Emblem Health study shows inpatient case management reduces readmissions
A new study from New York-based insurer Emblem Health provides evidence suggesting that inpatient point-of-care case management can both reduce patient hospital readmissions and provide a solid return on investment.
The study followed patients in a pilot program run by the New York-based insurer Emblem Health. After hospitalization, 298 patients in an intervention group were given transitional care and services by a team that included a nurse, a social worker, a pharmacist and two health navigators.
In the 244 patient baseline group, who received no case management following hospitalization, 17.6 percent were readmitted within 30 days, compared with 12 percent of patients in the intervention groups.
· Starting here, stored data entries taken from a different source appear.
Lemma Ty_nested_ind (P : Ty -> Prop) :
  P TString -> P TBool -> (forall signed bits, P (TInt signed bits)) -> P TFloat -> P TChar -> P TUnit ->
  (forall variants, P (TEnum variants)) -> (forall t, P t -> P (TOption t)) -> (forall t, P t -> P (TNewtype t)) ->
  (forall t, P t -> P (TSeq t)) -> (forall t, P t -> P (TMap t)) ->
  (forall fields, Forall (fun f => P (snd f)) fields -> P (TStruct fields)) -> forall t, P t.
Proof.
  intros HS HB HI HF HC HU HE HO HN HQ HM HT.
  fix IH 1. intros [| |signed bits| | | |variants|t|t|t|t|fields]; [done|done|apply HI|done|done|done|apply HE|..].
  - apply HO, IH.
  - apply HN, IH.
  - apply HQ, IH.
  - apply HM, IH.
  - apply HT. induction fields as [|f fields IHf]; constructor; [apply IH|exact IHf].
Qed.

Lemma plain_join prefix name : plain_key prefix = true -> name_ok name = true -> plain_key (join_key prefix name) = true.
Proof.
  intros P O. rewrite join_key_name by done. unfold name_ok in O. apply andb_true_iff in O as [[_ N]%andb_true_iff _].
  destruct (bool_decide_reflect (prefix = [])); [done|]. unfold plain_key, has_upper, contains in *.
  rewrite negb_true_iff, orb_false_iff in *. destruct P as [P1 P2], N as [N1 N2].
  rewrite !existsb_app, !orb_false_iff. repeat split; [exact P1|exact N1|exact P2|exact N2].
Qed.
(* ===== verification/CustomQuery.v ===== *)
(** Custom queries: [crates/data/src/custom_query.rs].

    A query text with named parameters becomes a statement with positional
    placeholders and the arguments in their order. Where the code walks over
    bytes, so does the model: a byte is a number below 256. *)
From Stdlib Require Import Ascii String.
From Stdlib Require Import ZArith NArith List Lia ZifyBool ZifyN.
From stdpp Require Import base decidable list gmap.
From S2P Require Import Prelude Str Unicode Order Json Dialect.

Inductive QueryShape : Type := Count | Exists | List.

(** [u8::is_ascii_whitespace]: no vertical tab. *)
Definition is_ascii_whitespace (c : char) : bool := ((c =? 32) || (c =? 9) || (c =? 10) || (c =? 12) || (c =? 13))%N.

Definition ident_start (c : char) : bool := is_ascii_letter c || (c =? 95)%N.
Definition ident_byte (c : char) : bool := is_ascii_letter c || is_digit c || (c =? 95)%N.

Fixpoint skip (p : char -> bool) (s : str) : str :=
  match s with c :: s' => if p c then skip p s' else s | [] => [] end.

(** Every turn moves past one more [EXISTS]. *)
Fixpoint exists_loop (fuel : nat) (upper : str) : bool :=
  match fuel with
  | O => false
  | S n =>
      match find (lit "EXISTS") upper with
      | None => false
      | Some pos =>
          let after := skipn (pos + 6) upper in
          match skip is_ascii_whitespace after with
          | c :: _ => if (c =? 40)%N then true else exists_loop n after
          | [] => exists_loop n after
          end
      end
  end.

Definition contains_exists_call (upper : str) : bool := exists_loop (S (List.length upper)) upper.

Definition infer `{Uppercase} (sql : str) : QueryShape :=
  let upper := to_uppercase (trim_start sql) in
  if starts_with (lit "SELECT COUNT") upper then Count
  else if contains_exists_call upper then Exists
  else List.

(** * Binding *)

Inductive CustomQueryError : Type := MissingParameter (name : str).

Record BoundQuery (V : Type) : Type := mkBound { b_sql : str; b_args : list V; b_shape : QueryShape }.
Arguments mkBound {V}. Arguments b_sql {V}. Arguments b_args {V}. Arguments b_shape {V}.

Record CustomQuery : Type := mkQuery { q_value : str; native : bool }.

Definition native_query (value : str) : CustomQuery := mkQuery value true.
Definition jpql_query (value : str) : CustomQuery := mkQuery value false.

Section Bind.
Context {V : Type} (dialect : SqlDialect) (params : gmap str V).

(** What the loop pushes from here on, and the arguments: every byte that is
    copied is pushed as the character of its number. *)
Fixpoint bind_loop (fuel : nat) (bytes : list N) (args : list V) : Result (str * list V) CustomQueryError :=
  match fuel, bytes with
  | S n, c :: s =>
      let copy := r <-? bind_loop n s args; Ok (c :: fst r, snd r) in
      if (c =? 58)%N then
        match s with
        | d :: s' =>
            if (d =? 58)%N then r <-? bind_loop n s' args; Ok (lit "::" ++ fst r, snd r)
            else if ident_start d then
              let '(name, rest) := span ident_byte s in
              value <-? ok_or (params !! name) (MissingParameter name);
              r <-? bind_loop n rest (args ++ [value]);
              Ok (placeholder dialect (S (List.length args)) ++ fst r, snd r)
            else copy
        | [] => copy
        end
      else copy
  | _, _ => Ok ([], args)
  end.

Definition bind_named_params (sql_template : str) : Result (str * list V) CustomQueryError :=
  let bytes := as_bytes sql_template in bind_loop (List.length bytes) bytes [].
End Bind.

(** * From JPQL to SQL *)

(** [from <entity> ], lower-cased, and where it starts. *)
Definition from_needle (entity_name : str) : str := lit "from " ++ to_ascii_lowercase entity_name ++ lit " ".

Definition find_from_alias (jpql entity_name : str) : option str :=
  let needle := from_needle entity_name in
  pos ← find needle (to_ascii_lowercase jpql);
  let '(alias, _) := span ident_byte (skipn (pos + List.length needle) jpql) in
  if bool_decide (alias = []) then None else Some alias.

Definition replace_from_entity_alias (jpql entity_name table : str) : str :=
  let needle := from_needle entity_name in
  match find needle (to_ascii_lowercase jpql) with
  | None => jpql
  | Some pos =>
      let '(_, rest) := span ident_byte (skipn (pos + List.length needle) jpql) in
      firstn pos jpql ++ lit "FROM " ++ table ++ rest
  end.

Definition replace_select_alias (sql alias : str) : str :=
  let needle := lit "select " ++ to_ascii_lowercase alias in
  match find needle (to_ascii_lowercase sql) with
  | None => sql
  | Some pos =>
      let rest := skipn (pos + List.length needle) sql in
      match rest with
      | c :: _ => if ident_byte c || (c =? 46)%N then sql else firstn pos sql ++ lit "SELECT *" ++ rest
      | [] => firstn pos sql ++ lit "SELECT *" ++ rest
      end
  end.

(** The text in front of what is left to search is [done]. *)
Fixpoint count_loop (fuel : nat) (done rest alias : str) : str :=
  match fuel with
  | O => done ++ rest
  | S n =>
      match find (lit "count(") (to_ascii_lowercase rest) with
      | None => done ++ rest
      | Some rel =>
          let before := done ++ firstn (rel + 6) rest in
          let inner := skipn (rel + 6) rest in
          match find (lit ")") inner with
          | Some close =>
              if eq_ignore_ascii_case (trim (firstn close inner)) alias
              then before ++ lit "*" ++ skipn close inner
              else count_loop n before inner alias
          | None => count_loop n before inner alias
          end
      end
  end.

Definition replace_count_alias (sql alias : str) : str := count_loop (S (List.length sql)) [] sql alias.

(** [prev] is the character in front. *)
Fixpoint strip_loop (fuel : nat) (prev : option char) (s : str) (prefix : str) : str :=
  match fuel, s with
  | S n, c :: s' =>
      if starts_with (to_ascii_lowercase prefix) (to_ascii_lowercase s)
         && negb (match prev with Some p => ident_byte p | None => false end)
      then strip_loop n (last (firstn (List.length prefix) s)) (skipn (List.length prefix) s) prefix
      else c :: strip_loop n (Some c) s' prefix
  | _, _ => []
  end.

Definition strip_alias_prefix (sql alias : str) : str := strip_loop (List.length sql) None sql (alias ++ lit ".").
That may not be a huge difference, but the savings it yielded were "more than sufficient to cover the costs of the program," said Andrew Kolbasovsky, Emblem Health's director of Provider Group Clinical Management, in a study published in the American Journal of Managed Care.
The findings come as providers work to reduce readmissions, in the face of fines for Medicare readmissions from the Centers for Medicare & Medicaid Services starting in October.
"By locating the team at the point of care rather than in the office of the [managed care organization] and by utilizing protocols designed to reach hospitalized members as soon as possible, the [point of care] team was able to overcome many of the challenges commonly faced by managed care programs," Kolbasovsky wrote in the study's conclusion.
Kolbasovsky said the study has some limitations, most notably that it was not a random sample of patients. But, he wrote, since MCOs have the most experience with case management, point-of-care healthcare teams could be an addition to their toolbox.